Así fue que, con ese material, que proviene de los trabajadores –habría que aclarar que en su mayoría son mujeres–, con esas voces de quienes más tarde o más temprano enfrentarán con sus ojos la muerte de los pacientes de la unidad, consiguió armar un entramado que se permite la emotividad y que termina siendo muy profundo. 

Tal como aclara el propio Berti en la introducción, “los nombres de los narradores (narradoras, en su mayoría) son inventados, porque se trata de una ficción construida a partir de una experiencia real”.

Con un trabajo muy afinado del lenguaje por parte del escritor, que revela una escucha atenta, a veces estas personas –en su mayoría perfectamente conscientes de que están ante pacientes que no se van a curar– revelan anécdotas graciosas, a veces secretos y a veces sus miedos más profundos. 

Una presencia ideal, de Eduardo Berti, es un lanzamiento de la editorial Compañía Naviera Ilimitada.

2. Un año sin dormir, de Raquel San Martín. Hablábamos arriba de heridas y cicatrices y recordé algo que escuché durante las palabras inaugurales de Ida Vitale en la última edición del Filba. Para darle paso a la escritora uruguaya, la directora del festival rescató una definición suya que me gustó mucho (y que aparece en una edición de su obra reunida): “La poesía busca sacar de su abismo ciertas palabras que puedan constituir el tejido de cicatrización tras el que todos andamos sin saberlo”.

Algo de ese movimiento se puede ver en cada uno de los poemas que integran Un año sin dormir (Pánico el Pánico), el reciente libro de Raquel San Martín, en el que una voz casi diáfana vuelve una y otra vez sobre una fisura, se mueve por un terreno que desconoce, pero sobre el que decidió transitar a tientas. Les dejo uno por acá, para que vean.

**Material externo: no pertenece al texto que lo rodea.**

Lemma converter_horarios_dias_distintos_witness :
  NoDup (map fst [(0, "8-18"); (2, "8-18"); (6, "fechado")])
  /\ Forall (fun p : nat * string => fst p < 7)
       [(0, "8-18"); (2, "8-18"); (6, "fechado")]
  /\ converter_horarios ["Monday: 8-18"; "Wednesday: 8-18"; "Sunday: fechado"]
     = Some "SEG, QUA, DOM".
Proof.
  assert (Hn : NoDup (map fst [(0, "8-18"); (2, "8-18"); (6, "fechado")])).
  { simpl. repeat constructor; simpl; intuition discriminate. }
  assert (Hf : Forall (fun p : nat * string => fst p < 7)
                 [(0, "8-18"); (2, "8-18"); (6, "fechado")]).
  { repeat constructor; simpl; lia. }
  split; [exact Hn|]. split; [exact Hf|].
  exact (converter_horarios_dias_distintos _ Hn Hf).
Defined.

(** ** The requests of a run *)

Lemma registra_ret : forall P A (a : A), registra P (ret a).
Proof.
  intros P A a s. exists []. rewrite app_nil_r. split; [reflexivity|constructor].
Qed.

Lemma registra_raise : forall P A, registra P (@raise A).
Proof.
  intros P A s. exists []. rewrite app_nil_r. split; [reflexivity|constructor].
Qed.

Lemma registra_bind : forall P A B (m : M A) (k : A -> M B),
  registra P m -> (forall a, registra P (k a)) -> registra P (bind m k).
Proof.
  intros P A B m k Hm Hk s. unfold bind. specialize (Hm s).
  destruct (m s) as [a s1|s1|]; auto.
  destruct Hm as [l1 [E1 F1]]. specialize (Hk a s1).
  destruct (k a s1) as [b s2|s2|]; auto;
    destruct Hk as [l2 [E2 F2]]; exists (l1 ++ l2);
    (split; [rewrite E2, E1, app_assoc; reflexivity
            | apply Forall_app; split; assumption]).
Qed.

Lemma registra_try_catch : forall P A (m h : M A),
  registra P m -> registra P h -> registra P (try_catch m h).
Proof.
  intros P A m h Hm Hh s. unfold try_catch. specialize (Hm s).
  destruct (m s) as [a s1|s1|]; auto.
  destruct Hm as [l1 [E1 F1]]. specialize (Hh s1).
  destruct (h s1) as [b s2|s2|]; auto;
    destruct Hh as [l2 [E2 F2]]; exists (l1 ++ l2);
    (split; [rewrite E2, E1, app_assoc; reflexivity
            | apply Forall_app; split; assumption]).
Qed.

Lemma registra_http_get : forall P prov url ps,
  P (url, ps) -> registra P (http_get prov url ps).
Proof.
  intros P prov url ps H s. unfold http_get.
  destruct (prov (st_log s) (url, ps)); simpl;
    exists [(url, ps)]; split; auto.
Qed.

Lemma registra_append_row : forall P r, registra P (append_row r).
Proof.
  intros P r s. exists []. simpl. rewrite app_nil_r.
  split; [reflexivity|constructor].
Qed.

Lemma registra_py_getitem : forall P d k, registra P (py_getitem d k).
Proof.
  intros P [] k; simpl; try apply registra_raise.
  destruct (assoc k kv); [apply registra_ret | apply registra_raise].
Qed.

Lemma registra_py_get : forall P d k dflt, registra P (py_get d k dflt).
Proof. intros P [] k dflt; simpl; auto using registra_ret, registra_raise. Qed.

Lemma registra_py_iter : forall P d, registra P (py_iter d).
Proof. intros P []; simpl; auto using registra_ret, registra_raise. Qed.

Create HintDb registra_db.
#[export] Hint Resolve registra_ret registra_raise registra_bind
  registra_try_catch registra_http_get registra_append_row registra_py_getitem
  registra_py_get registra_py_iter : registra_db.

Ltac registra_auto :=
  repeat match goal with
         | |- registra _ (bind _ _) => apply registra_bind; [|intro]
         | |- registra _ (try_catch _ _) => apply registra_try_catch
         | |- registra _ (if ?b then _ else _) => destruct b
         | |- registra _ (let '(_, _) := ?p in _) => destruct p
         | |- registra _ (match ?x with _ => _ end) => destruct x
         | |- _ => solve [auto with registra_db]
         end.

Lemma registra_obter_detalhes : forall P prov key pid,
  P (detalhes_url, detalhes_params key pid) ->
  registra P (obter_detalhes_por_place_id prov key pid).
Proof.
  intros P prov key pid H. unfold obter_detalhes_por_place_id.
  registra_auto.
Qed.

Lemma registra_campos_detalhes : forall P d, registra P (campos_detalhes d).
Proof. intros. unfold campos_detalhes. registra_auto. Qed.

Lemma registra_processar : forall P prov key addr hit,
  (forall pid, P (detalhes_url, detalhes_params key pid)) ->
  registra P (processar_resultado prov key addr hit).
Proof.
  intros P prov key addr hit H. unfold processar_resultado.
  registra_auto.
  - apply registra_obter_detalhes, H.
  - apply registra_campos_detalhes.
Qed.

Lemma registra_mapM_ : forall P A (f : A -> M unit) l,
  (forall x, registra P (f x)) -> registra P (mapM_ f l).
Proof.
  intros P A f l Hf. induction l as [|x r IH]; simpl; registra_auto.
Qed.

Lemma registra_paginar : forall P prov key url addr fuel ps tok,
  (forall ps tok, P (url, ps) -> P (url, dict_set ps "pagetoken" tok)) ->
  (forall pid, P (detalhes_url, detalhes_params key pid)) ->
  P (url, ps) ->
  registra P (paginar prov key url addr fuel ps tok).
Proof.
  intros P prov key url addr fuel. induction fuel as [|n IH];
    intros ps tok Ht Hd Hp.
  - intros s. simpl. exact I.
  - assert (Hp' : P (url, if truthy tok then dict_set ps "pagetoken" tok
                          else ps))
      by (destruct (truthy tok); auto).
    cbn [paginar]. registra_auto.
    all: try (apply registra_mapM_; intro; apply registra_processar, Hd).
    all: try (apply IH; assumption).
Qed.

Lemma registra_buscar : forall P prov key url addr ps fuel,
  (forall ps tok, P (url, ps) -> P (url, dict_set ps "pagetoken" tok)) ->
  (forall pid, P (detalhes_url, detalhes_params key pid)) ->
  P (url, ps) ->
  registra P (buscar prov key url addr ps fuel).
Proof.
  intros P prov key url addr ps fuel Ht Hd Hp s. unfold buscar.
  pose proof (registra_try_catch P unit _ _
                (registra_paginar P prov key url addr fuel ps JNull Ht Hd Hp)
                (registra_ret P unit tt) (mkSt (st_log s) [])) as H.
  destruct (try_catch _ _ (mkSt (st_log s) [])); exact H.
Qed.

Lemma chave_pagetoken : forall key url ps tok,
  pedido_com_chave key (url, ps) ->
  pedido_com_chave key (url, dict_set ps "pagetoken" tok).
Proof.
  intros key url ps tok [Hu Hk]. split; [exact Hu|].
  simpl in *. rewrite assoc_dict_set_neq by discriminate. exact Hk.
Qed.

Lemma chave_detalhes : forall key pid,
  pedido_com_chave key (detalhes_url, detalhes_params key pid).
Proof.
  intros. split; [simpl; auto|reflexivity].
Qed.

Lemma chave_textsearch : forall key razao loc raio cidade estado,
  pedido_com_chave key
    (BASE_URL, textsearch_params key razao loc raio cidade estado).
Proof.
  intros. split; [simpl; auto|]. simpl snd. unfold textsearch_params.
  rewrite !anexar_opcional_outra by discriminate.
  destruct raio as [r|]; [destruct (Z.eqb r 0)|];
    try rewrite assoc_dict_set_neq by discriminate;
    (destruct (fornecido loc);
     [rewrite assoc_dict_set_neq by discriminate|]; reflexivity).
Qed.

Lemma chave_nearbysearch : forall key razao loc raio,
  pedido_com_chave key
    (nearby_url, nearbysearch_params key razao loc raio).
Proof. intros. split; [simpl; auto|reflexivity]. Qed.

Lemma registra_buscar_empresas : forall prov key fuel razao loc raio cidade
  estado,
  registra (pedido_com_chave key)
    (buscar_empresas_por_razao_social prov key fuel razao loc raio cidade
       estado).
Proof.
  intros. unfold buscar_empresas_por_razao_social.
  apply registra_bind; [|intro; apply registra_bind; [|intro]].
  - apply registra_buscar;
      auto using chave_pagetoken, chave_detalhes, chave_textsearch.
  - apply registra_buscar;
      auto using chave_pagetoken, chave_detalhes, chave_nearbysearch.
  - registra_auto.
Qed.

(** The first request of a run is the geocoding request; every later
    request goes to the text search, nearby search or details endpoint and
    its params carry ['key'] with the API key. *)
Theorem main_pedidos_com_chave :
  forall (prov : provider) (API_KEY : json) (py_str : json -> string)
         (fuel : nat) (cidade estado : string) (s : st),
    match main prov API_KEY py_str fuel cidade estado s with
    | Ret _ s' | Exc s' =>
        exists l,
          st_log s' = st_log s ++ (geocode_url,
                                   geocode_params API_KEY cidade estado) :: l
          /\ Forall (pedido_com_chave API_KEY) l
    | NoFuel => True
    end.
Proof.
  intros prov key py_str fuel cidade estado s. unfold main. cbv zeta.
  unfold bind at 1.
  destruct (obter_coordenadas_um_pedido prov key py_str cidade estado s)
    as [o Eo].
  rewrite Eo.
  set (s1 := mkSt _ _).
  assert (H : registra (pedido_com_chave key)
                (match fornecido o with
                 | Some l =>
                     bind (buscar_empresas_por_razao_social prov key fuel
                             "RAZAO SOCIAL" (Some l) (Some 23000%Z)
                             (Some cidade) (Some estado))
                       (fun resultados =>
                          if vazio resultados then ret None
                          else match salvar_resultados resultados with
                               | Some t => ret (Some t)
                               | None => raise
                               end)
                 | None => ret None
                 end)).
  { destruct (fornecido o); [|apply registra_ret].
    apply registra_bind; [apply registra_buscar_empresas|]. intro.
    registra_auto. }
  specialize (H s1).
  destruct (match fornecido o with _ => _ end s1); auto;
    destruct H as [l [E F]]; exists l; (split; [|exact F]);
    rewrite E; simpl; rewrite <- app_assoc; reflexivity.
Qed.

(** ** Exceptions, early exits and the hits of a page *)

Lemma buscar_sem_excecao : forall prov key url addr ps fuel s s',
  buscar prov key url addr ps fuel s <> Exc s'.
Proof.
  intros prov key url addr ps fuel s s' H. unfold buscar, try_catch in H.
  destruct (paginar prov key url addr fuel ps JNull (mkSt (st_log s) []));
    discriminate H.
Qed.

Entonces aparecen las imágenes que, como procesiones discretas y heridas abiertas, van por dentro para captar, con sensibilidad y una valentía hecha de palabras precisas, la vuelta por algún precipicio, un intento de resurrección. 

Raquel San Martín nació en Buenos Aires, es editora y periodista cultural. Un año sin dormir es su primer libro de poesía. Si andan detrás de una lectura delicada y sutil no se pierdan este libro.

Un año sin dormir, de Raquel San Martín, acaba de salir por la editorial Pánico el Pánico. Más información, por acá.

3. Nadie es inocente. Una selección súper interesante de cuentos y autores argentinos contemporáneos –de Mariana Enriquez a Osvaldo Aguirre, de Horacio Convertini (de quien hablamos por acá) a Samanta Schweblin, entre otros– y un desafío: llevar al formato sonoro historias que combinan la literatura negra, con el fantástico y el policial. 

Desde esta semana y por la plataforma Contar se estrena Nadie es inocente, una serie en formato de podcast que recrea cuentos con elencos conformados por grandes actrices y actores argentinos y con la participación de uno de los grandes periodistas de policiales de la Argentina, Ricardo Ragendorfer (vale la pena decir que, además de su gran trabajo, se destaca por tener una voz ideal para esta misión). A cada entrega lo acompaña, también, una entrevista en video que el periodista realizó en la Biblioteca Nacional con las y los autores de cada cuento.

Por ahora son seis los episodios, que se irán subiendo semanalmente todos los viernes. Tuve la oportunidad de escuchar la adaptación del texto El sátiro de la bicicleta, de Horacio Convertini, en las voces de Gabriel Puma Goity, Diego Velázquez e Iván Hochman, y les aseguro que, por su enorme cuidado en el sonido y las buenas interpretaciones, la saga promete.

El ciclo Nadie es inocente se puede escuchar y ver de manera gratuita en la plataforma Contar.